This is reader Natalia’s dilemma. She wrote to me: “We often see tips and guidance about the best investment, which one is yielding the most, etc., but I would like to know when it is necessary to get rid of something, which one to choose?”

A pragmatic approach to the sales decision involves defining clear objectives and a well-structured investment plan.

This means knowing why you purchased a particular asset and under what circumstances it would be appropriate to sell it. In other words, when you invest, you should already know under what circumstances to sell.

For example, consider that you invested in a security referenced to the IPCA. After 2 years, rates have fallen sharply and you have a good profit. Should you sell already?

It is possible to list three justifications for making the sale. The first could be by reaching a price target. Another strategy would be to rely on specific rebalancing deadlines. Finally, fundamental changes in the company or investment and the economic scenario could justify the sale.

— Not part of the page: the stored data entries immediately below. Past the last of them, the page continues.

Lemma open_vertex_run s l t :
  opened s l t →
  ∃ b, OpenVertex l (length (v_columns t)) s = ((b, s.2), Ok (Some t)) ∧
    ∀ k l', l' ≠ l → b !! vertex_key k l' = s.1 !! vertex_key k l'.
Proof.
  intros [H1 H2 H3 H4 H5]. set (s1 := (delete (vertex_key KKeys l) s.1, s.2)).
  set (s2 := (delete (vertex_key KIndices l) s1.1, s.2)).
  destruct (take_columns_run (VertexKeys.KeyProperty l <$> seq 0 (length (v_columns t))) (v_columns t) s2) as (b & E & Hb).
  - apply NoDup_fmap_2_strong; [|apply NoDup_seq]. intros i j _ _ H. apply (vertex_key_inj (KProp i) (KProp j)) in H as [[= ->] _]. done.
  - apply Forall2_same_length_lookup_2; [by rewrite length_fmap, length_seq|]. intros i n c Hn Hc.
    apply list_lookup_fmap_Some in Hn as (j & -> & Hj). apply lookup_seq in Hj as [-> _]. cbn [s2 s1 fst].
    change (VertexKeys.KeyProperty l (0 + i)) with (vertex_key (KProp i) l). rewrite !lookup_delete_ne by key_ne. by apply H4.
  - assert (Hts : b !! vertex_key KTimestamp l = Some (v_timestamp t)).
    { rewrite Hb; [cbn [s2 s1 fst]; by rewrite !lookup_delete_ne by key_ne|].
      intros (j & HK & _)%list_elem_of_fmap. by apply (vertex_key_inj KTimestamp (KProp j)) in HK as [? _]. }
    exists (delete (vertex_key KTimestamp l) b). split.
    + unfold OpenVertex. erewrite st_bind_ok; [|done]. unfold ModuleBroker.Contains.
      change (VertexKeys.KeyKeys l) with (vertex_key KKeys l). change (VertexKeys.KeyIndexer l) with (vertex_key KIndexer l).
      rewrite H1, H5. rewrite bool_decide_true by (by eexists). cbn [negb].
      erewrite st_bind_ok; [|by apply (take_run (vertex_key KKeys l) (v_keys t))].
      erewrite st_bind_ok; [|apply (take_run (vertex_key KIndices l) (v_indices t)); cbn [fst]; by rewrite lookup_delete_ne by key_ne].
      erewrite st_bind_ok; [|exact E].
      erewrite st_bind_ok; [|by apply (take_run (vertex_key KTimestamp l) (v_timestamp t))]. by destruct t.
    + intros k l' Hl. rewrite lookup_delete_ne by key_ne. rewrite Hb; [cbn [s2 s1 fst]; by rewrite !lookup_delete_ne by key_ne|].
      intros (j & HK & _)%list_elem_of_fmap. by apply (vertex_key_inj k (KProp j)) in HK as [_ ?].
Qed.

Lemma open_vertices_run tables s :
  NoDup tables.*1 → Forall (λ x, opened s x.1 x.2) tables →
  (OpenVertices ((λ x, (x.1, length (v_columns x.2))) <$> tables) s).2 = Ok ((λ x, Some x.2) <$> tables).
Proof.
  revert s. induction tables as [|[l t] tables IH]; intros s Hnd Ho; [done|].
  apply NoDup_cons in Hnd as [Hl Hnd]. apply Forall_cons in Ho as [Ht Ho]. cbn [fmap list_fmap OpenVertices fst snd] in *.
  destruct (open_vertex_run s l t Ht) as (b & E & Hb). erewrite st_bind_ok; [|exact E].
  specialize (IH (b, s.2) Hnd). destruct (OpenVertices _ (b, s.2)) as [s' r] eqn:Er. cbn in IH. rewrite IH in Er.
  - erewrite st_bind_ok; [|exact Er]. done.
  - apply Forall_forall. intros [l' t'] Hin. rewrite Forall_forall in Ho. destruct (Ho _ Hin) as [H1 H2 H3 H4 H5]. cbn [fst snd] in *.
    assert (l' ≠ l) by (intros ->; apply Hl; by apply (list_elem_of_fmap_2 fst _ (l, t'))).
    split; cbn [fst snd]; rewrite ?Hb by done; try done. intros i c Hc. rewrite Hb by done. by apply H4.
Qed.

(** ** A whole checkpoint *)

Section checkpoint.
Context (prev : manifest P).
Implicit Types (x : name * (bool * vertex_parts M P)).

(** What the loop has done for a table, by the kind of its table. *)
Definition written s x : Prop :=
  let '(l, (dirty, t)) := x in
  if (dirty : bool) then stored s l t else listed s.2 l t ∧ ∀ k, s.1 !! vertex_key k l = None.

(** Nothing of this label is written yet. *)
Definition pending s l : Prop :=
  ∀ k, s.1 !! vertex_key k l = None ∧
    (FindModule (vertex_key k l) s.2 = None ∨ FindModule (vertex_key k l) s.2 = FindModule (vertex_key k l) prev).

Definition no_columns s : Prop := (∀ k l, in_manifest k → s.1 !! vertex_key k l = None) ∧ sound s.2.

Lemma written_reuse s m' y : written s y → extends prev s.2 m' → written (s.1, m') y.
Proof.
  assert (H : ∀ k d, FindModule k s.2 = Some d → extends prev s.2 m' → FindModule k m' = Some d).
  { intros k d Hk He. specialize (He k). by rewrite Hk in He. }
  intros Hw He. destruct y as [l [[] t]]; cbn in *.
  - destruct Hw as [H1 H2 H3 H4 H5]. split; try done; cbn [snd]; eauto.
  - destruct Hw as [[H1 H2 H3 H4 H5] Hn]. split; [|done]. split; eauto.
Qed.

Lemma written_other s s' y :
  (∀ k, s'.1 !! vertex_key k y.1 = s.1 !! vertex_key k y.1 ∧
        FindModule (vertex_key k y.1) s'.2 = FindModule (vertex_key k y.1) s.2) → written s y → written s' y.
Proof.
  intros Hk. destruct y as [l [[] t]]; cbn in *.
  - by apply stored_other.
  - intros [[H1 H2 H3 H4 H5] Hn]. split; [|intros k; rewrite (proj1 (Hk k)); apply Hn].
    split; rewrite ?(proj2 (Hk _)); try done. intros i c Hc. rewrite (proj2 (Hk _)). eauto.
Qed.

(** One round of the loop. *)
Lemma checkpoint_step x s :
  sound prev → module_type (v_indexer x.2.2) = [] →
  pending s x.1 → no_columns s → (x.2.1 = false → listed prev x.1 x.2.2) →
  ∃ s', checkpoint_vertex dump (Some prev) x s = (s', Ok tt) ∧ written s' x ∧ no_columns s' ∧
    (∀ y, y.1 ≠ x.1 → written s y → written s' y) ∧ (∀ l, l ≠ x.1 → pending s l → pending s' l).
Proof.
  intros Hsp Hti Hp [Hc Hsd] Hx. destruct x as [l [[] t]]; cbn [fst snd] in *.
  - destruct (disassemble_stored l t s) as (s' & E & Hs & Ho & Hm & Hsd'). exists s'. split_and!; [done|done| | |].
    + split; [intros k l' Hk; by rewrite Hm, Hc|by apply Hsd'].
    + intros y Hy. apply written_other. intros k. by apply Ho.
    + intros l' Hl Hp' k. destruct (Ho k l' Hl) as [-> ->]. apply Hp'.
  - destruct (reuse_listed prev l t s.2 (Hx eq_refl)) as [Hl He]; [intros k; apply Hp|].
    eexists. split_and!; [done| | | |].
    + split; [done|]. intros k. apply Hp.
    + split; [done|]. by apply (sound_extends prev s.2).
    + intros y _ Hw. by apply written_reuse.
    + intros l' _ Hp' k. split; [apply Hp'|]. cbn [snd]. specialize (He (vertex_key k l')). destruct (Hp' k) as [_ [E|E]].
      * by rewrite E in He.
      * destruct (FindModule (vertex_key k l') s.2); [right; by rewrite He|done].
Qed.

Returning to the example. If there was no imbalance in the portfolio due to a greater appreciation of the security purchased, there would be no reason to sell for this reason. If you expect interest rates to continue falling, there would also be no reason to leave money on the table by leaving early.

But, imagine that you believe that interest rates could rise again in the short term. This could be a good justification, as raising rates could consume part of the gains obtained. Also, if you believe that interest rates have already dropped as much as they should and the risk of maintaining it is not worth it.

Exiting just because you made some profit can be a bad decision if there is still potential for the asset’s price to rise.

Regular monitoring of each investment is crucial, but this does not mean reacting to every market fluctuation. Instead, periodic reviews to assess how the investment is performing against its initial objectives can provide a stronger basis for decisions. This discipline helps you avoid the common pitfall of selling assets that are temporarily underperforming but without a fundamental reason for selling.

For example, you invest in a security referenced to the IPCA and soon afterwards the rates rise and the security presents a loss. Just because it fell in price doesn’t mean it’s now a bad investment. If the investment thesis remains, you need to be patient.

Remember, the portfolio must be evaluated in an integrated way. Evaluating each investment individually may result in the loss of diversification benefits.

A useful technique is portfolio reassessment, where investments are periodically adjusted to maintain an asset allocation in line with the investor’s risk profile. This process can naturally lead to selling investments to rebalance the portfolio, but it is based on strategic principles rather than short-term reactions.

Another critical point is the danger of falling into the trap of always selling assets that have the worst return, which can lead to a cycle of selling low and buying high. This is often the result of an attempt to avoid losses, but ironically it can result in an erosion of long-term earning potential. Instead, a careful analysis of the reasons behind an asset’s performance can reveal whether a sale is justified or whether it would be better to hold on to the investment.

Ultimately, the decision to sell an investment should be based on a combination of objective factors, such as investment goals, rebalancing strategies, and fundamental changes, rather than emotional reactions or market timing.

Taking a disciplined, principled approach can not only help you maximize returns but also maintain peace of mind as you navigate the complexities of the investment market.

Michael Viriato is an investment advisor and founding partner of Investor’s House.

Speak directly to me via email.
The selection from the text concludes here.